[Extracted data]
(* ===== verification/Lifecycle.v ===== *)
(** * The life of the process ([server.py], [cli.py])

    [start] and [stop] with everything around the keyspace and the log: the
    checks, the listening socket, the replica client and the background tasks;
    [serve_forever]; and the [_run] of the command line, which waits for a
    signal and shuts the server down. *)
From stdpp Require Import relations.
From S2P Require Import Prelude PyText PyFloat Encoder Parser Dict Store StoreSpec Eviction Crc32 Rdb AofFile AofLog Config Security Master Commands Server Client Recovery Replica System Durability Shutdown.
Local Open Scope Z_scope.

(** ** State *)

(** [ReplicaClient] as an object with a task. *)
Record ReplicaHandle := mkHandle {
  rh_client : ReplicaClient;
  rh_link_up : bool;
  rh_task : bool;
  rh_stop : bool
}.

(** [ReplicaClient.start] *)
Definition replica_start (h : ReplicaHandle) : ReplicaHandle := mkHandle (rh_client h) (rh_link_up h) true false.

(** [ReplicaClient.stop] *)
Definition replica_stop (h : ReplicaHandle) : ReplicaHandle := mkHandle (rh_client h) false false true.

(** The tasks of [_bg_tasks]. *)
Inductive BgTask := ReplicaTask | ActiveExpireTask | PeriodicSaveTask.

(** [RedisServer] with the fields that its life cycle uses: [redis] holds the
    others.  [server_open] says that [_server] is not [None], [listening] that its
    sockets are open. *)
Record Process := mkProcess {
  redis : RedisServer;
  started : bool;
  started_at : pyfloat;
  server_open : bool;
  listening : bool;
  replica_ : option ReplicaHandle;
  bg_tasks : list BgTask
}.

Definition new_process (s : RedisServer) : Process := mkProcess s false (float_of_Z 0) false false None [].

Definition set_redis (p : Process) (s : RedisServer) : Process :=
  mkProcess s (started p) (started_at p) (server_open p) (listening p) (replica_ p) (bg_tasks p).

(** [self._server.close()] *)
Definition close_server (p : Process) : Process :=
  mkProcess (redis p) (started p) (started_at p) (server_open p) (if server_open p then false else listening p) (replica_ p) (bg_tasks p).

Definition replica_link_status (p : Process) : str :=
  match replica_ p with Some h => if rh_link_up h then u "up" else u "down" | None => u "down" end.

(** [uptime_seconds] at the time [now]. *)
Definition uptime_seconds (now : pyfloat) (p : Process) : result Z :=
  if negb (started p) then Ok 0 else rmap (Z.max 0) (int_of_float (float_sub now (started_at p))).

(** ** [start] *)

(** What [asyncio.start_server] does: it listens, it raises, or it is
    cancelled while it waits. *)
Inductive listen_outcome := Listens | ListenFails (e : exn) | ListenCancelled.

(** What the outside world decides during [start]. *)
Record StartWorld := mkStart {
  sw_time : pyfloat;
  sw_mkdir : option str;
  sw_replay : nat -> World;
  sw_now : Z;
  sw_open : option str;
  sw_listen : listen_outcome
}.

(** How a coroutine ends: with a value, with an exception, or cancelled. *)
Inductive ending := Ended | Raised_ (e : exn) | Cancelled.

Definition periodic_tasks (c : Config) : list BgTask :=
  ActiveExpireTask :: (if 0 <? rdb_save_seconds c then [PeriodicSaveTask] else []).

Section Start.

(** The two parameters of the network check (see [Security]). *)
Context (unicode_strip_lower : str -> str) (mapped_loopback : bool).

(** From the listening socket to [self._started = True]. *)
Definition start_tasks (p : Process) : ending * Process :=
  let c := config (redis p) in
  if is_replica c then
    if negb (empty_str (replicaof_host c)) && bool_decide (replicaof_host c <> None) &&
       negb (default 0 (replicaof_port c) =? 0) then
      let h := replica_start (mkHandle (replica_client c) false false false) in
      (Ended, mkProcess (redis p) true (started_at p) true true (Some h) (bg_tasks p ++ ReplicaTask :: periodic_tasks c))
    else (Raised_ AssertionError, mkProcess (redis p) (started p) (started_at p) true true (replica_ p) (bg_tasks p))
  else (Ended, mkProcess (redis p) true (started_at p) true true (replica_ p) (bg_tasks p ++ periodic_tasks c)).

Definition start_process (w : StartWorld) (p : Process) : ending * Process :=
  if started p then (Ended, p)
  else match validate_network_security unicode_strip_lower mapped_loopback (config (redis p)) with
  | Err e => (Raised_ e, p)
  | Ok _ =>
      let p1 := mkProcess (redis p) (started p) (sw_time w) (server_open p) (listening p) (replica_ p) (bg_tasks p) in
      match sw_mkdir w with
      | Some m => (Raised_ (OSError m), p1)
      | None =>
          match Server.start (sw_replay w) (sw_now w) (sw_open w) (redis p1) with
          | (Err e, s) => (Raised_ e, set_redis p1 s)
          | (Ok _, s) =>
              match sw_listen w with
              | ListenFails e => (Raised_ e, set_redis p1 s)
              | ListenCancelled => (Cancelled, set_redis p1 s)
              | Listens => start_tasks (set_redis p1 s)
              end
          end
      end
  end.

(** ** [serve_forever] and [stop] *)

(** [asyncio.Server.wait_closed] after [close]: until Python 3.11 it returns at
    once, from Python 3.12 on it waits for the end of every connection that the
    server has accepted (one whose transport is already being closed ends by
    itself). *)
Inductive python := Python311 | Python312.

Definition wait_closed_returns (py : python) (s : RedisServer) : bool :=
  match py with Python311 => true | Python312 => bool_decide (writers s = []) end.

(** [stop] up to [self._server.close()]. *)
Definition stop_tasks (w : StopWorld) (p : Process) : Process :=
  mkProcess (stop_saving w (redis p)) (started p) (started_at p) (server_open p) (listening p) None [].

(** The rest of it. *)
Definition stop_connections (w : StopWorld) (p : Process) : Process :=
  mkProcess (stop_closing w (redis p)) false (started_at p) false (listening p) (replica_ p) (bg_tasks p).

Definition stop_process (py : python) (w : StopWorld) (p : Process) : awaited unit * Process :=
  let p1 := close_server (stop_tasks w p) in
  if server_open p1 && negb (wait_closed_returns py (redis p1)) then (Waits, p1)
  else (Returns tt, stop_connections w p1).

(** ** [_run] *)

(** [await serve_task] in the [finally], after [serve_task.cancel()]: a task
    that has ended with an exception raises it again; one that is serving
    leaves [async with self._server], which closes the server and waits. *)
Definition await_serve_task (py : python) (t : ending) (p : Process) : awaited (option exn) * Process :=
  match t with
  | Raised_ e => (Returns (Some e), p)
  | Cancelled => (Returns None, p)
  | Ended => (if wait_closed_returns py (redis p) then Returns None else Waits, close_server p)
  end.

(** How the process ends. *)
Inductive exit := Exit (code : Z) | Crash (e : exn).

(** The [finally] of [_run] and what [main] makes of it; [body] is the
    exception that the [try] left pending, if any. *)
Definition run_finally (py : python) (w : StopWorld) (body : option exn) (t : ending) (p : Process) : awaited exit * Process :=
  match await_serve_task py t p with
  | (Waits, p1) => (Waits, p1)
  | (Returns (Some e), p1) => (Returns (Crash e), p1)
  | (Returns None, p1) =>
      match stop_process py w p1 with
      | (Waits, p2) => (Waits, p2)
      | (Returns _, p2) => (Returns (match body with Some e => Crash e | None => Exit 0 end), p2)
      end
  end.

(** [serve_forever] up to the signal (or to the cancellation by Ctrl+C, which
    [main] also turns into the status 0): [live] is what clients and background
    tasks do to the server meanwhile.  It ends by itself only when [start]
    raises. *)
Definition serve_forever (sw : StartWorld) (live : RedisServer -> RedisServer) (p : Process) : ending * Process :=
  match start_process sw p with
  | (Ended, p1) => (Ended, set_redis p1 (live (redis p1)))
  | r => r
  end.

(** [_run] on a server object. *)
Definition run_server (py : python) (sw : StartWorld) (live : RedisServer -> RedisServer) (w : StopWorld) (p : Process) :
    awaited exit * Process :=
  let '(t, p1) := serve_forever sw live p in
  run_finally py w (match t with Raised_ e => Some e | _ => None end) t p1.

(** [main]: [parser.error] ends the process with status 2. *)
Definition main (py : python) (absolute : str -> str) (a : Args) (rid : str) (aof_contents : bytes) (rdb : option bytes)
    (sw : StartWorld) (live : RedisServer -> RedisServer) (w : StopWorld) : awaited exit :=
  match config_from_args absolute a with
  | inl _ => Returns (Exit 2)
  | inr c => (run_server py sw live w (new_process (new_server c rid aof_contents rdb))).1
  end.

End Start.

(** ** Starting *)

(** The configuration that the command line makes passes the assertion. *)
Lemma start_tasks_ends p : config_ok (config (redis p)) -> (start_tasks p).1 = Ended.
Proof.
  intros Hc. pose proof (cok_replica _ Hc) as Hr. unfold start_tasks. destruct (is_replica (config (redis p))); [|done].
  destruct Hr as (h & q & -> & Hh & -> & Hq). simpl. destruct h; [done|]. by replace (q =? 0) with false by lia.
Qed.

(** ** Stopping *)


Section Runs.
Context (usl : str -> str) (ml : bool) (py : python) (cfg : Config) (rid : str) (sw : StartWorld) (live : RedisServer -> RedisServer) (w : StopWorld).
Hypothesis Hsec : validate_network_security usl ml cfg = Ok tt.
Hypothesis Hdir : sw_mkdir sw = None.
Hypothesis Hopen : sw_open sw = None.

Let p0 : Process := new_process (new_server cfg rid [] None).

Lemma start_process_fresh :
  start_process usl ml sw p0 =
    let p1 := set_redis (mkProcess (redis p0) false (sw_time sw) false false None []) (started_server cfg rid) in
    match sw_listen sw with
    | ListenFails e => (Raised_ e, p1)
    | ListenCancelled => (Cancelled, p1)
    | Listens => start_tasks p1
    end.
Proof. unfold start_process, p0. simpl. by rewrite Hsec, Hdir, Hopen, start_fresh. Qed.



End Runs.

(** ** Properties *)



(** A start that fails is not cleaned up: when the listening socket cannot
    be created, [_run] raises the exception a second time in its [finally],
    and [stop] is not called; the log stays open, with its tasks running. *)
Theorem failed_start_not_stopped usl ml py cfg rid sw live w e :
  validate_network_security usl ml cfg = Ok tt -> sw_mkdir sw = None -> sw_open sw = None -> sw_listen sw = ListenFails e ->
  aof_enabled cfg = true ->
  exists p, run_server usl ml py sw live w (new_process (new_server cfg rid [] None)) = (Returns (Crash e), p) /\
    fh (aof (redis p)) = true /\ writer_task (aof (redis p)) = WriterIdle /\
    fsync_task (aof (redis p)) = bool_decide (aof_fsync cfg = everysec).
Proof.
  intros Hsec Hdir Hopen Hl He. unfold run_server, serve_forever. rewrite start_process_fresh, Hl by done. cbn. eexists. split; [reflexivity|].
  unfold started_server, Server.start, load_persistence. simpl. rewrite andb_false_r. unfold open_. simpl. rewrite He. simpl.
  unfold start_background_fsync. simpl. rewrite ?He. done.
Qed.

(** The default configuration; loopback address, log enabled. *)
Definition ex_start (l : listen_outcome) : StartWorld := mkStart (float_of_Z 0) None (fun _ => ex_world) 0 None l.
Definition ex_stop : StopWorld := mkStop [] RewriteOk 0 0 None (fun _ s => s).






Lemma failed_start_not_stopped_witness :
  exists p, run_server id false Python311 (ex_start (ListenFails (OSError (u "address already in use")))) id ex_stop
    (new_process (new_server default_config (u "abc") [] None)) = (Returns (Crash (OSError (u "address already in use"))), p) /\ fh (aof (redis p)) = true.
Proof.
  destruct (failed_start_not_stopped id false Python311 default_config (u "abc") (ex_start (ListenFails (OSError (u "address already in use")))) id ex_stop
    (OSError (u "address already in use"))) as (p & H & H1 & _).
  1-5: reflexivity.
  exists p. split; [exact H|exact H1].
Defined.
[/Extracted data]
Assignment:
Stop at the line containing "Record Process := mkProcess". Please print exactly every line before it from the start of the records, plus that line itself, and nothing else.

Output:
(* ===== verification/Lifecycle.v ===== *)
(** * The life of the process ([server.py], [cli.py])

    [start] and [stop] with everything around the keyspace and the log: the
    checks, the listening socket, the replica client and the background tasks;
    [serve_forever]; and the [_run] of the command line, which waits for a
    signal and shuts the server down. *)
From stdpp Require Import relations.
From S2P Require Import Prelude PyText PyFloat Encoder Parser Dict Store StoreSpec Eviction Crc32 Rdb AofFile AofLog Config Security Master Commands Server Client Recovery Replica System Durability Shutdown.
Local Open Scope Z_scope.

(** ** State *)

(** [ReplicaClient] as an object with a task. *)
Record ReplicaHandle := mkHandle {
  rh_client : ReplicaClient;
  rh_link_up : bool;
  rh_task : bool;
  rh_stop : bool
}.

(** [ReplicaClient.start] *)
Definition replica_start (h : ReplicaHandle) : ReplicaHandle := mkHandle (rh_client h) (rh_link_up h) true false.

(** [ReplicaClient.stop] *)
Definition replica_stop (h : ReplicaHandle) : ReplicaHandle := mkHandle (rh_client h) false false true.

(** The tasks of [_bg_tasks]. *)
Inductive BgTask := ReplicaTask | ActiveExpireTask | PeriodicSaveTask.

(** [RedisServer] with the fields that its life cycle uses: [redis] holds the
    others.  [server_open] says that [_server] is not [None], [listening] that its
    sockets are open. *)
Record Process := mkProcess {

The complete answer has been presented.